Skripsi
Hubungan tinkat kecemasan terhadap kelincahan atlet remaja bulutangkis Kabupaten Malang / Riski Eka Pratama
Abstrak
Bulutangkis adalah permainan olahraga yang alatnya menggunakan raket dan shuttlecock yang dapat dimainkan oleh dua orang untuk (tunggal) dan empat orang untuk (ganda). Kecemasan adalah keadaan emosi negatif yang ditandai dengan firasat dan tanda-tanda ketegangan somatik seperti jantung berdebar kencang berkeringat dan sering kali kesulitan bernapas (kecemasan berasal dari kata latin anxius yang berarti penyempitan atau pencekikan).
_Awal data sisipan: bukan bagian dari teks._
(** X15: the feed handler never lets an empty post in.  Starting with an
    empty table and buffer and handling any frames, every post in the
    buffer and every row the flushes have stored has a text and an author
    that are not empty. *)
Theorem feed_stores_no_empty_post `{Host} (frames : list (option Message * Z)) :
  (forall p, In p (batchBuffer (feed frames initial)) ->
     Post.text p <> "" /\ Post.author p <> "") /\
  (forall r, In r (db (feed frames initial)) ->
     Row.text r <> "" /\ Row.author r <> "") /\
  (forall r, In r (db (flushPosts (feed frames initial))) ->
     Row.text r <> "" /\ Row.author r <> "").
Proof.
  set (P := fun p : Post.t => Post.text p <> "" /\ Post.author p <> "").
  set (Q := fun r : Row.t => Row.text r <> "" /\ Row.author r <> "").
  assert (HPQ : forall p, P p -> Q (postRow p)) by (intros p Hp; exact Hp).
  assert (Hinv : forall st,
             (forall p, In p (batchBuffer st) -> P p) /\ (forall r, In r (db st) -> Q r) ->
             (forall p, In p (batchBuffer (feed frames st)) -> P p) /\
             (forall r, In r (db (feed frames st)) -> Q r)).
  { unfold feed. induction frames as [|[fr now] frames IH]; intros st Hst; [exact Hst|].
    cbn [fold_left]. apply IH. cbn [fst snd].
    destruct (onMessage_cases fr now st) as [->|(p & -> & Hp)]; [exact Hst|].
    destruct Hst as [Hb Hd]. now apply (addPost_good p st P Q). }
  destruct (Hinv initial) as [Hb Hd].
  { split; intros ? []. }
  split; [exact Hb|]. split; [exact Hd|].
  now apply (flushPosts_good _ P Q).
Qed.

(** ** Fan-out of "posts.added" *)

Lemma fold_postsListener_same (l : list nat) (c : nat) (s : State) (cn : Conn) :
  NoDup l -> c ∈ l -> streams s !! c = Some cn ->
  streams (fold_left (fun s c' => postsListener c' s) l s) !! c = Some (buffered cn).
Proof.
  intros Hnd. revert s. induction Hnd as [|c' l Hc' Hnd IH]; intros s Hin Hc.
  - now apply elem_of_nil in Hin.
  - simpl. apply elem_of_cons in Hin as [->|Hin].
    + rewrite fold_postsListener_notin by assumption.
      unfold postsListener. now rewrite queueUpdate_lookup, Hc.
    + assert (Hne : c <> c') by (intros ->; contradiction).
      apply IH; [assumption|].
      unfold postsListener. now rewrite queueUpdate_lookup_ne.
Qed.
Kelincahan yaitu komponen motorik yang memerlukan kecepatan dalam melakukan perubahan posisi tubuh yang diperlukan untuk melakukan suatu aktivitas. Penelitian ini bermaksud untuk mengetahui apakah diperoleh hubungan tingkat kecemasan terhadap kelincahan atlet remaja bulutangkis Kabupaten Malang. Kecemasan memainkan peran penting dalam hasil performa kelincahan dalam atlet bulutangkis pada saat bertanding. Pada penelitian ini terdapat 30 sampel dengan proses pengambilan sampel memakai metode purposive sampling Dan sampel atau subjek pada penelitian adalah atlet PB Adiva Kabupaten Malang yang berusia 12-17 tahun. Pada penelitian ini menggunakan jenis penelitian deskriptif kuantitatif dengan teknik survei kuesioner. Penelitian ini diberikan selama 1 minggu sebelum pasca pertandingan mengacu kepada modul kecemasan sedangkan untuk mengukur kelincahan pada 18-23 Desember atlet bulutangkis persatuan bulutangkis (PB) adiva untuk mengetahui kecemasan mempengaruhi saat pertandingan dilaksanakan. Analisa yang digunakan untuk penelitian ini memakai korelasi dengan menggunakan aplikasi SPSS version 29. Berdasar hasil kecemasan dan kelincahan pada atlet bulutangkis PB Adiva Kabupaten Malang Hasil perhitungan uji hipotesis dengan korelasi diperoleh hasil yang korelasi pearson correlation 0 354 dengan hubungan rendah 0 20-0 40. Yang artinya Ho ditolak dan Ha diterima.